The replication crisis is frequently discussed in relation to psychology and medicine, where considerable efforts have been undertaken to reinvestigate classic results, to determine whether they are reliable, and if they turn out not to be, the reasons for the failure.[3][4] Data strongly indicate that other natural and social sciences are affected as well.[5]
The phrase replication crisis was coined in the early 2010s[6] as part of a growing awareness of the problem. Considerations of causes and remedies have given rise to a new scientific discipline, metascience,[7] which uses methods of empirical research to examine empirical research practice.
Considerations about reproducibility can be placed into two categories. Reproducibility in the narrow sense refers to re-examining and validating the analysis of a given set of data. Replication refers to repeating the experiment or study to obtain new, independent data with the goal of reaching the same or similar conclusions.
Prevalence[edit]
In psychology[edit]
Several factors have combined to put psychology at the center of the conversation.[54][55] Some areas of psychology once considered solid, such as social priming, have come under increased scrutiny due to failed replications.[56] Much of the focus has been on the area of social psychology,[57] although other areas of psychology such as clinical psychology,[58][59][60] developmental psychology,[61][62][63] and educational research have also been implicated.[64][65][66][67][68]

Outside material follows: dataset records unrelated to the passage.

(** [subtract] *)
Definition subtract (self matrix : SparseMatrix) : result SparseMatrix :=
  if negb (rows self =? rows matrix) || negb (cols self =? cols matrix)
  then Raise (ValueError msg_subtract)
  else
    let result := __init__ (rows self) (cols self) in
    let result :=
      for_each (Dict.keys (data self)) (fun row =>
        for_each (Dict.keys (row_of self row)) (fun col result =>
          set_element result row col (get_element self row col))) result in
    let result :=
      for_each (Dict.keys (data matrix)) (fun row =>
        for_each (Dict.keys (row_of matrix row)) (fun col result =>
          set_element result row col
            (get_element result row col - get_element matrix row col))) result in
    Ok result.

(** [multiply] *)
Definition multiply (self matrix : SparseMatrix) : result SparseMatrix :=
  if negb (cols self =? rows matrix)
  then Raise (ValueError msg_multiply)
  else
    let result := __init__ (rows self) (cols matrix) in
    let result :=
      for_each (Dict.keys (data self)) (fun row =>
        for_each (range (cols matrix)) (fun col result =>
          let sum_product :=
            for_each (range (cols self)) (fun k sum_product =>
              sum_product + get_element self row k * get_element matrix k col) 0 in
          if negb (sum_product =? 0)
          then set_element result row col sum_product
          else result)) result in
    Ok result.

(** ** Stored entries *)

(** The value stored under the key [(row, col)], if any. *)
Definition entry (m : SparseMatrix) (row col : Z) : option Z :=
  match Dict.get row (data m) with
  | Some d => Dict.get col d
  | None => None
  end.

(** The stored keys, in the order the nested loops over [data] visit them. *)
Definition stored_keys (m : SparseMatrix) : list (Z * Z) :=
  row ← Dict.keys (data m); pair row <$> Dict.keys (row_of m row).

(** The sum of [f 0 .. f (n-1)]. *)
Fixpoint sum_below (n : nat) (f : Z -> Z) : Z :=
  match n with
  | O => 0
  | S n' => sum_below n' f + f (Z.of_nat n')
  end.

(** The dot product of row [i] of [A] and column [j] of [B], over
    [k] in [0 .. cols A]. *)
Definition dot_product (A B : SparseMatrix) (i j : Z) : Z :=
  sum_below (Z.to_nat (cols A)) (fun k => get_element A i k * get_element B k j).

(** Every dictionary of the matrix holds each of its keys once. *)
Definition wf (m : SparseMatrix) : Prop :=
  Dict.wf (data m) /\ Forall (fun rd => Dict.wf (snd rd)) (data m).

(** ** Strings *)

Definition str : Type := list ascii.

(** A string literal. *)
Definition lit (s : string) : str := list_ascii_of_string s.

Definition LF : ascii := ascii_of_N 10.
Definition CR : ascii := ascii_of_N 13.

Definition code_in (c : ascii) (lo hi : N) : bool :=
  ((lo <=? N_of_ascii c) && (N_of_ascii c <=? hi))%N.

(** [c.isspace()], the characters [str.strip()] removes: among the code
    points below 256 these are 9-13, 28-32, 133 and 160. *)
Definition isspace (c : ascii) : bool :=
  code_in c 9 13 || code_in c 28 32 || code_in c 133 133 || code_in c 160 160.

(** The white space [int()] skips around a literal: 9-13 and 32, and 133
    and 160 which it first turns into a blank; 28-31 are not skipped. *)
Definition int_space (c : ascii) : bool :=
  code_in c 9 13 || code_in c 32 32 || code_in c 133 133 || code_in c 160 160.

Fixpoint drop_while (p : ascii -> bool) (s : str) : str :=
  match s with
  | [] => []
  | c :: s' => if p c then drop_while p s' else s
  end.

Definition trim (p : ascii -> bool) (s : str) : str :=
  rev (drop_while p (rev (drop_while p s))).

(** [s.strip()] *)
Definition strip (s : str) : str := trim isspace s.

(** [s.split(sep)] for a separator of one character: never an empty list. *)
Fixpoint split (sep : ascii) (s : str) : list str :=
  match s with
  | [] => [[]]
  | c :: s' =>
      if Ascii.eqb c sep then [] :: split sep s'
      else match split sep s' with
           | t :: ts => (c :: t) :: ts
           | [] => [[c]]
           end
  end.

(** A slice bound brought into [0 .. len], counting from the end when
    negative. *)
Definition slice_bound (i len : Z) : Z :=
  if i <? 0 then Z.max 0 (i + len) else Z.min i len.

In August 2015, the first open empirical study of reproducibility in psychology was published, called The Reproducibility Project: Psychology. Coordinated by psychologist Brian Nosek, researchers redid 100 studies in psychological science from three high-ranking psychology journals (Journal of Personality and Social Psychology, Journal of Experimental Psychology: Learning, Memory, and Cognition, and Psychological Science). 97 of the original studies had significant effects, but of those 97, only 36% of the replications yielded significant findings (p value below 0.05).[11] The mean effect size in the replications was approximately half the magnitude of the effects reported in the original studies. The same paper examined the reproducibility rates and effect sizes by journal and discipline. Study replication rates were 23% for the Journal of Personality and Social Psychology, 48% for Journal of Experimental Psychology: Learning, Memory, and Cognition, and 38% for Psychological Science. Studies in the field of cognitive psychology had a higher replication rate (50%) than studies in the field of social psychology (25%).[69]

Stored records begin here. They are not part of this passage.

#[export] Set Default Goal Selector "!".
#[export] Set Warnings "-notation-overridden,-clear-no-such-hyp".

Open Scope Z_scope.

(** ** Machine integers

    Go's [int] and [int64] are 64-bit two's complement on the platforms the
    repository targets; [uint32] and [uint64] wrap modulo [2^32] and [2^64]. *)

Definition wrapU (w z : Z) : Z := z mod 2 ^ w.
Definition wrapS (w z : Z) : Z := (z + 2 ^ (w - 1)) mod 2 ^ w - 2 ^ (w - 1).

Abbreviation u8 := (wrapU 8).
Abbreviation u32 := (wrapU 32).
Abbreviation u64 := (wrapU 64).
Abbreviation i32 := (wrapS 32).
Abbreviation i64 := (wrapS 64).

Definition maxInt32 : Z := 2 ^ 31 - 1.
Definition maxInt64 : Z := 2 ^ 63 - 1.
Definition minInt64 : Z := - 2 ^ 63.

Definition isU (w z : Z) : Prop := 0 <= z < 2 ^ w.
Definition isI64 (z : Z) : Prop := minInt64 <= z <= maxInt64.

Lemma wrapU_range w z : 0 <= w -> isU w (wrapU w z).
Proof. intros. apply Z.mod_pos_bound. by apply Z.pow_pos_nonneg. Qed.

Lemma wrapU_small w z : isU w z -> wrapU w z = z.
Proof. apply Z.mod_small. Qed.

Lemma wrapU_wrapU w z : wrapU w (wrapU w z) = wrapU w z.
Proof. unfold wrapU. apply Zmod_mod. Qed.

Lemma i64_range z : isI64 (i64 z).
Proof.
  unfold isI64, minInt64, maxInt64, wrapS.
  pose proof (Z.mod_pos_bound (z + 2 ^ (64 - 1)) (2 ^ 64)). lia.
Qed.

Lemma i64_small z : isI64 z -> i64 z = z.
Proof.
  unfold isI64, minInt64, maxInt64, wrapS. intros.
  rewrite Z.mod_small; lia.
Qed.

(** [i64] is a ring morphism up to wrapping: intermediate wraps can be dropped. *)
Lemma i64_mod z : i64 z mod 2 ^ 64 = z mod 2 ^ 64.
Proof.
  unfold wrapS. rewrite Zminus_mod_idemp_l.
  f_equal. lia.
Qed.

Lemma i64_congr a b : a mod 2 ^ 64 = b mod 2 ^ 64 -> i64 a = i64 b.
Proof.
  intros H. unfold wrapS. f_equal.
  rewrite <- (Zplus_mod_idemp_l a), H, Zplus_mod_idemp_l. done.
Qed.

Lemma i64_add_l a b : i64 (i64 a + b) = i64 (a + b).
Proof.
  apply i64_congr. rewrite <- Zplus_mod_idemp_l, i64_mod, Zplus_mod_idemp_l. done.
Qed.

Lemma i64_add_r a b : i64 (a + i64 b) = i64 (a + b).
Proof. rewrite Z.add_comm, i64_add_l. f_equal. lia. Qed.

Lemma i64_sub_l a b : i64 (i64 a - b) = i64 (a - b).
Proof.
  apply i64_congr. rewrite <- Zminus_mod_idemp_l, i64_mod, Zminus_mod_idemp_l. done.
Qed.

Lemma lxor_range w a b : 0 <= a < 2 ^ w -> 0 <= b < 2 ^ w -> 0 <= Z.lxor a b < 2 ^ w.
Proof.
  intros Ha Hb.
  destruct (decide (a = 0)) as [->|Ha0]; [by rewrite Z.lxor_0_l|].
  destruct (decide (b = 0)) as [->|Hb0]; [by rewrite Z.lxor_0_r|].
  assert (0 <= Z.lxor a b) as H by (apply Z.lxor_nonneg; lia). split; [done|].
  destruct (decide (Z.lxor a b = 0)) as [->|]; [lia|].
  apply Z.log2_lt_pow2; [lia|]. eapply Z.le_lt_trans; [apply Z.log2_lxor; lia|].
  apply Z.max_lub_lt; apply Z.log2_lt_pow2; lia.
Qed.

(** ** Outcomes and the state monad

    A Go call ends by returning or by panicking; in both cases the state it has
    written stays written.  [M S A] threads a state [S] through such calls. *)

Inductive outcome (A : Type) : Type :=
| Ret (a : A)
| Panic (msg : string).
Arguments Ret {A} a.
Arguments Panic {A} msg.

Definition M (S A : Type) : Type := S -> outcome A * S.

#[export] Instance M_ret S : MRet (M S) := fun A a s => (Ret a, s).

#[export] Instance M_bind S : MBind (M S) := fun A B f m s =>
  match m s with
  | (Ret a, s') => f a s'
  | (Panic e, s') => (Panic e, s')
  end.

Definition get {S} : M S S := fun s => (Ret s, s).
Definition put {S} (s : S) : M S unit := fun _ => (Ret tt, s).
Definition modify {S} (f : S -> S) : M S unit := fun s => (Ret tt, f s).
Definition gets {S A} (f : S -> A) : M S A := fun s => (Ret (f s), s).
Definition panic {S A} (e : string) : M S A := fun s => (Panic e, s).

(** [defer d m]: the deferred call [d] runs when [m] returns or panics. *)
Definition defer {S A} (d : M S unit) (m : M S A) : M S A := fun s =>
  match m s with
  | (r, s') =>
      match d s' with
      | (Ret _, s'') => (r, s'')
      | (Panic e, s'') => (Panic e, s'')
      end
  end.

(** [recovering h m]: a deferred [recover] that turns a panic of [m] into [h]. *)
Definition recovering {S A} (h : string -> M S A) (m : M S A) : M S A := fun s =>
  match m s with
  | (Ret a, s') => (Ret a, s')
  | (Panic e, s') => h e s'
  end.

Definition run {S A} (m : M S A) (s : S) : outcome A * S := m s.
Definition outcome_of {S A} (m : M S A) (s : S) : outcome A := (m s).1.
Definition exec {S A} (m : M S A) (s : S) : S := (m s).2.

Section monad_laws.
Context {S : Type}.

Lemma bind_ret {A B} (a : A) (f : A -> M S B) s : (mret a ≫= f) s = f a s.
Proof. done. Qed.

Lemma bind_assoc {A B C} (m : M S A) (f : A -> M S B) (g : B -> M S C) s :
  ((m ≫= f) ≫= g) s = (m ≫= (fun a => f a ≫= g)) s.
Proof. unfold mbind, M_bind. destruct (m s) as [[?|?] ?]; done. Qed.

Lemma bind_panic {A B} e (f : A -> M S B) s : (panic e ≫= f) s = (Panic e, s).
Proof. done. Qed.

Lemma bind_run {A B} (m : M S A) (f : A -> M S B) s a s' : m s = (Ret a, s') -> (m ≫= f) s = f a s'.
Proof. intros E. unfold mbind, M_bind. by rewrite E. Qed.

Lemma outcome_bind {A B} (m : M S A) (f : A -> M S B) s a s' : m s = (Ret a, s') ->
  outcome_of (m ≫= f) s = outcome_of (f a) s'.
Proof. intros E. unfold outcome_of, mbind, M_bind. by rewrite E. Qed.

Lemma outcome_bind_panic {A B} (m : M S A) (f : A -> M S B) s e : outcome_of m s = Panic e ->
  outcome_of (m ≫= f) s = Panic e.
Proof. unfold outcome_of, mbind, M_bind. destruct (m s) as [[?|?] ?]; [done|]. by intros [= ->]. Qed.

Lemma defer_ret {A} (m : M S A) (d : M S unit) s a s' s'' :
  m s = (Ret a, s') -> d s' = (Ret tt, s'') -> defer d m s = (Ret a, s'').
Proof. intros Hm Hd. unfold defer. by rewrite Hm, Hd. Qed.
End monad_laws.

(** ** Total correctness triples

    [triple P m Q]: from a state in [P] the call returns, without a panic, and
    value and state are in [Q]. *)

Definition triple {S A} (P : S -> Prop) (m : M S A) (Q : A -> S -> Prop) : Prop :=
  forall s, P s -> exists a s', m s = (Ret a, s') /\ Q a s'.

Section triples.
Context {S : Type}.

Lemma triple_ret {A} (a : A) (P : S -> Prop) (Q : A -> S -> Prop) :
  (forall s, P s -> Q a s) -> triple P (mret a) Q.
Proof. intros H s Hs. exists a, s. eauto. Qed.

Lemma triple_bind {A B} P (m : M S A) R (k : A -> M S B) Q :
  triple P m R -> (forall a, triple (R a) (k a) Q) -> triple P (m ≫= k) Q.
Proof.
  intros Hm Hk s Hs. destruct (Hm s Hs) as (a & s1 & H1 & HR).
  destruct (Hk a s1 HR) as (b & s2 & H2 & HQ). exists b, s2.
  split; [|done]. unfold mbind, M_bind. by rewrite H1.
Qed.

Lemma triple_modify (f : S -> S) (P : S -> Prop) (Q : unit -> S -> Prop) :
  (forall s, P s -> Q tt (f s)) -> triple P (modify f) Q.
Proof. intros H s Hs. exists tt, (f s). eauto. Qed.

Lemma triple_gets {A} (f : S -> A) (P : S -> Prop) (Q : A -> S -> Prop) :
  (forall s, P s -> Q (f s) s) -> triple P (gets f) Q.
Proof. intros H s Hs. exists (f s), s. eauto. Qed.

Lemma triple_weaken {A} (P P' : S -> Prop) (m : M S A) (Q Q' : A -> S -> Prop) :
  triple P' m Q' -> (forall s, P s -> P' s) -> (forall a s, Q' a s -> Q a s) -> triple P m Q.
Proof. intros H HP HQ s Hs. destruct (H s (HP s Hs)) as (a & s' & ? & ?). eauto. Qed.
End triples.

(** ** Strings *)

Definition byte_of_Z (z : Z) : byte :=
  default x00 (Byte.of_N (Z.to_N (z mod 256))).
Definition Z_of_byte (b : byte) : Z := Z.of_N (Byte.to_N b).

Lemma Z_of_byte_range b : 0 <= Z_of_byte b < 256.
Proof.
  unfold Z_of_byte. pose proof (Byte.to_N_bounded b). lia.
Qed.

Lemma Z_of_byte_of_Z z : Z_of_byte (byte_of_Z z) = z mod 256.
Proof.
  unfold Z_of_byte, byte_of_Z.
  assert (0 <= z mod 256 < 256) as Hr by (apply Z.mod_pos_bound; lia).
  destruct (Byte.of_N (Z.to_N (z mod 256))) as [b|] eqn:E; simpl.
  - apply Byte.to_of_N in E. rewrite E. lia.
  - apply Byte.of_N_None_iff in E. lia.
Qed.

Lemma byte_of_Z_of_byte b : byte_of_Z (Z_of_byte b) = b.
Proof.
  unfold byte_of_Z. rewrite Z.mod_small by apply Z_of_byte_range.
  unfold Z_of_byte. by rewrite N2Z.id, Byte.of_to_N.
Qed.

Lemma Z_of_byte_inj a b : Z_of_byte a = Z_of_byte b -> a = b.
Proof. intros H. rewrite <- (byte_of_Z_of_byte a), H. apply byte_of_Z_of_byte. Qed.

#[export] Instance byte_eq_dec : EqDecision byte := Byte.byte_eq_dec.

(** Decimal printing ([strconv.Itoa], [%d]): stdpp's [pretty]. *)
Abbreviation itoa z := (pretty (z : Z)).

(** [strings.Join] *)
Fixpoint join (sep : string) (l : list string) : string :=
  match l with
  | [] => ""
  | [x] => x
  | x :: l' => x +:+ sep +:+ join sep l'
  end.

(** [strings.HasPrefix], [strings.Contains] *)
Definition has_prefix (pre s : string) : bool := String.prefix pre s.

Fixpoint contains (sub s : string) : bool :=
  String.prefix sub s ||
  match s with
  | EmptyString => false
  | String _ s' => contains sub s'
  end.

(** ** Lists *)

(** [a[lo:hi]] of Go, with its run-time check. *)
Definition slice {S A} (l : list A) (lo hi : Z) : M S (list A) :=
  if bool_decide (0 <= lo <= hi /\ hi <= Z.of_nat (length l))
  then mret (take (Z.to_nat (hi - lo)) (drop (Z.to_nat lo) l))
  else panic "slice bounds out of range".

(** [l[i]] of Go, with its run-time check. *)
Definition index {S A} (l : list A) (i : Z) : M S A :=
  if decide (0 <= i) then
    match l !! Z.to_nat i with
    | Some a => mret a
    | None => panic "index out of range"
    end
  else panic "index out of range".

Definition len {A} (l : list A) : Z := Z.of_nat (length l).

Lemma len_nonneg {A} (l : list A) : 0 <= len l.
Proof. unfold len. lia. Qed.

Lemma len_app {A} (l k : list A) : len (l ++ k) = len l + len k.
Proof. unfold len. rewrite length_app. lia. Qed.

Lemma len_nil {A} : len (@nil A) = 0.
Proof. done. Qed.

Lemma len_cons {A} (x : A) l : len (x :: l) = 1 + len l.
Proof. unfold len. simpl. lia. Qed.

Lemma list_filter_all {A} (P : A -> Prop) `{forall x, Decision (P x)} (l : list A) :
  Forall P l -> filter P l = l.
Proof. induction 1; [done|]. rewrite filter_cons_True by done. by f_equal. Qed.

(** An element of a list with one more element at the end. *)
Lemma list_snoc_split {A} (l : list A) x pre y post : l ++ [x] = pre ++ y :: post ->
  (pre = l /\ y = x /\ post = []) \/ exists post', l = pre ++ y :: post'.
Proof.
  destruct post as [|z post] using rev_ind; intros H.
  - apply app_inj_tail in H as [-> ->]. by left.
  - rewrite app_comm_cons, app_assoc in H. apply app_inj_tail in H as [-> _]. right. by exists post.
Qed.

Lemma omap_app_split {A B} (f : A -> option B) l bs1 b bs2 : omap f l = bs1 ++ b :: bs2 ->
  exists l1 a l2, l = l1 ++ a :: l2 /\ f a = Some b /\ omap f l1 = bs1.
Proof.
  revert bs1. induction l as [|x l IH]; intros bs1 E; cbn [omap list_omap] in E; [by destruct bs1|].
  destruct (f x) as [y|] eqn:Ex.
  - destruct bs1 as [|b1 bs1]; injection E as -> E; [by exists [], x, l|].
    destruct (IH bs1 E) as (l1 & a & l2 & -> & Ha & Hl). exists (x :: l1), a, l2.
    split_and!; [done..|]. cbn [omap list_omap]. by rewrite Ex, <- Hl.
  - destruct (IH bs1 E) as (l1 & a & l2 & -> & Ha & Hl). exists (x :: l1), a, l2.
    split_and!; [done..|]. cbn [omap list_omap]. by rewrite Ex.
Qed.

(** ** Sums over lists whose elements are replaced by index *)

Section sums.
Context {A : Type}.
Implicit Types (f g : A -> nat) (l : list A).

A study published in 2018 in Nature Human Behaviour replicated 21 social and behavioral science papers from Nature and Science, finding that only about 62% could successfully reproduce original results.[70][71]
Similarly, in a study conducted under the auspices of the Center for Open Science, a team of 186 researchers from 60 different laboratories (representing 36 different nationalities from six different continents) conducted replications of 28 classic and contemporary findings in psychology.[72][73] The study's focus was not only whether the original papers' findings replicated but also the extent to which findings varied as a function of variations in samples and contexts. Overall, 50% of the 28 findings failed to replicate despite massive sample sizes. But if a finding replicated, then it replicated in most samples. If a finding was not replicated, then it failed to replicate with little variation across samples and contexts. This evidence is inconsistent with a proposed explanation that failures to replicate in psychology are likely due to changes in the sample between the original and replication study.[73]
Results of a 2022 study suggest that many earlier brain–phenotype studies ("brain-wide association studies" (BWAS)) produced invalid conclusions as the replication of such studies requires samples from thousands of individuals due to small effect sizes.[74][75]